INSTRUCTIONS FOR THE TASK ▸ Starting at the line that holds "Lemma concat_cons x" and stopping at the line that holds "chunks)) cap); [lia|].", restate the records below word for word, with both of those lines included.

RECORD EXTRACTS ▸
(* ===== verification/Http3ServerProps.v ===== *)
(** * The QUIC listener answers as the TCP one

    The frames of a request against the HTTP/1 response; what happens to a body
    past the cap; the drain of a connection and of the endpoint. *)

From Stdlib Require Import ZArith Ascii String Lia.
From stdpp Require Import base option list gmap strings.
From S2P Require Import Prelude RustStr RustNet CoreTypes UtilParse Http Message Waf Cache Pipeline Router Proxy ProxyProps Observe Handlers Serve Http3 Http3Server ServeProps.
Import Serve Http3Server.
Local Open Scope string_scope.
Local Open Scope list_scope.
Local Open Scope Z_scope.

Section Requests.
Context `{HeaderOps} `{!HeaderLaws}.

(** ** Heads *)

(** The values of a name in an HTTP/3 head, from those of the HTTP/1 head. *)
Definition framed (length : Z) (n : string) (values : list HeaderValue) : list HeaderValue :=
  if decide (to_ascii_lowercase n ∈ CONNECTION_SPECIFIC) then []
  else match values with
       | [] => if decide (same_name "content-length" n) then option_list (value_from_str (show_u length)) else []
       | vs => vs
       end.

Lemma insert_framed_copy l : forall out, foldl insert_framed out l = foldl (Proxy.copy_header CONNECTION_SPECIFIC) out l.
Proof.
  induction l as [|x l IH]; intros out; [done|]. cbn [foldl]. rewrite IH. unfold insert_framed, Proxy.copy_header.
  f_equal. destruct (decide (x.1 ∈ CONNECTION_SPECIFIC)) as [Hx|Hx].
  - by rewrite bool_decide_true.
  - by rewrite bool_decide_false.
Qed.

Lemma translate_head resp n :
  let body := body_bytes (resp_body resp) in
  (translate resp).2 = body
  /\ head_status (translate resp).1 = resp_status resp
  /\ hm_values (head_headers (translate resp).1) n
     = framed (Z.of_nat (String.length body)) n (hm_values (hyper_headers (to_hyper resp)) n).
Proof.
  cbv zeta. split_and!; [done|done|]. rewrite hyper_values. unfold framed, translate. cbv zeta. cbn [fst head_headers].
  rewrite insert_framed_copy. fold (Proxy.copy_headers CONNECTION_SPECIFIC (resp_headers resp) hm_empty).
  set (h := Proxy.copy_headers CONNECTION_SPECIFIC (resp_headers resp) hm_empty).
  assert (Hv : forall n, hm_values h n = if decide (to_ascii_lowercase n ∈ CONNECTION_SPECIFIC) then []
    else option_list (last (hm_values (resp_headers resp) n))) by (intros; apply copy_headers_values).
  assert (Hcl : hm_contains_key h "content-length" = true <-> hm_values h "content-length" <> []).
  { unfold hm_contains_key. rewrite bool_decide_eq_true, hm_get_values. destruct (hm_values h "content-length"); split; try done.
    by intros [? ?]. }
  assert (Hsame : same_name "content-length" n -> hm_values h n = hm_values h "content-length"
      /\ to_ascii_lowercase n ∉ CONNECTION_SPECIFIC).
  { intros Hn. split; [by apply hm_values_same|]. rewrite <-Hn. decide_closed. }
  destruct (hm_contains_key h "content-length") eqn:Ek.
  - rewrite Hv. case_decide as Hs; [done|]. destruct (last (hm_values (resp_headers resp) n)) eqn:El; [done|]. cbn [option_list].
    rewrite decide_False; [done|]. intros Hn. destruct (Hsame Hn) as [E _]. apply (proj1 Hcl eq_refl).
    rewrite <-E, Hv, decide_False by done. by rewrite El.
  - assert (Hnil : hm_values h "content-length" = []).
    { destruct (hm_values h "content-length"); [done|]. by discriminate (proj2 Hcl). }
    destruct (decide (same_name "content-length" n)) as [Hn|Hn].
    + destruct (Hsame Hn) as [E Hns]. rewrite decide_False by done.
      pose proof (Hv n) as Hvn. rewrite E, Hnil, decide_False in Hvn by done. rewrite <-Hvn.
      destruct (value_from_str _); [by rewrite hm_values_insert, decide_True|by rewrite E].
    + assert (E : hm_values (match value_from_str (show_u (Z.of_nat (String.length (body_bytes (resp_body resp))))) with
          | Some value => hm_insert "content-length" value h | None => h end) n = hm_values h n).
      { destruct (value_from_str _); [by rewrite hm_values_insert, decide_False|done]. }
      rewrite E, Hv. case_decide; [done|]. by destruct (last _).
Qed.

(** ** Bodies *)
Definition data_total (chunks : list string) : Z := Z.of_nat (String.length (String.concat "" chunks)).

Lemma concat_cons x l : String.concat "" (x :: l) = x +:+ String.concat "" l.
Proof. destruct l; [by rewrite append_nil_r|done]. Qed.

Lemma data_total_cons x l : data_total (x :: l) = Z.of_nat (String.length x) + data_total l.
Proof. unfold data_total. rewrite concat_cons, length_append. lia. Qed.

Lemma data_nonneg l : 0 <= data_total l.
Proof. unfold data_total. lia. Qed.

(** The body is taken whole exactly when it is within the cap. *)
Lemma read_body_spec cap chunks : cap < u64_max -> forall body, Z.of_nat (String.length body) <= cap ->
  read_body cap body (Data <$> chunks)
  = Some (if Z.of_nat (String.length body) + data_total chunks <=? cap then Some (body +:+ String.concat "" chunks) else None).
Proof.
  intros Hcap. induction chunks as [|x chunks IH]; intros body Hb.
  - unfold data_total. cbn. rewrite append_nil_r. destruct (Z.leb_spec (Z.of_nat (String.length body) + Z.of_nat 0) cap); [done|lia].
  - cbn [fmap list_fmap read_body]. rewrite data_total_cons, concat_cons. pose proof (data_nonneg chunks).
    destruct (Z.ltb_spec cap (Z.min u64_max (Z.of_nat (String.length body) + Z.of_nat (String.length x)))).
    + by destruct (Z.leb_spec (Z.of_nat (String.length body) + (Z.of_nat (String.length x) + data_total chunks)) cap); [lia|].
    + rewrite IH; rewrite length_append; [|lia]. rewrite Nat2Z.inj_add, <-Z.add_assoc. by rewrite append_assoc.
Qed.

Lemma send_all frames : forall accepts k, (forall i, accepts i = true) -> send_frames accepts k frames = (frames, true).
Proof. induction frames as [|x l IH]; intros accepts k Ha; [done|]. cbn [send_frames]. by rewrite Ha, IH. Qed.

(** ** Requests *)
Variable iter : gmap string Cache.Entry -> list (string * Cache.Entry).
Variable hash_ip : option IpAddr -> Z.
Variable instant_max : Z.
Variable parse_uri : string -> option string.
Variable send : nat -> Proxy.OutRequest -> Proxy.Upstream -> option Proxy.UpResponse * Proxy.Upstream.
Variable fs : Handlers.FileSystem.
Variable others : World -> World.
Variable Incoming : Type.
Variable collect_limited : Z -> Incoming -> option string.
Variable show3 : f64 -> string.

Abbreviation handle := (Serve.handle iter hash_ip instant_max parse_uri send fs others Incoming collect_limited show3).
Abbreviation handle_request := (Http3Server.handle_request iter hash_ip instant_max parse_uri send fs others show3).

FINISHED EXERCISE ▸
Lemma concat_cons x l : String.concat "" (x :: l) = x +:+ String.concat "" l.
Proof. destruct l; [by rewrite append_nil_r|done]. Qed.

Lemma data_total_cons x l : data_total (x :: l) = Z.of_nat (String.length x) + data_total l.
Proof. unfold data_total. rewrite concat_cons, length_append. lia. Qed.

Lemma data_nonneg l : 0 <= data_total l.
Proof. unfold data_total. lia. Qed.

(** The body is taken whole exactly when it is within the cap. *)
Lemma read_body_spec cap chunks : cap < u64_max -> forall body, Z.of_nat (String.length body) <= cap ->
  read_body cap body (Data <$> chunks)
  = Some (if Z.of_nat (String.length body) + data_total chunks <=? cap then Some (body +:+ String.concat "" chunks) else None).
Proof.
  intros Hcap. induction chunks as [|x chunks IH]; intros body Hb.
  - unfold data_total. cbn. rewrite append_nil_r. destruct (Z.leb_spec (Z.of_nat (String.length body) + Z.of_nat 0) cap); [done|lia].
  - cbn [fmap list_fmap read_body]. rewrite data_total_cons, concat_cons. pose proof (data_nonneg chunks).
    destruct (Z.ltb_spec cap (Z.min u64_max (Z.of_nat (String.length body) + Z.of_nat (String.length x)))).
    + by destruct (Z.leb_spec (Z.of_nat (String.length body) + (Z.of_nat (String.length x) + data_total chunks)) cap); [lia|].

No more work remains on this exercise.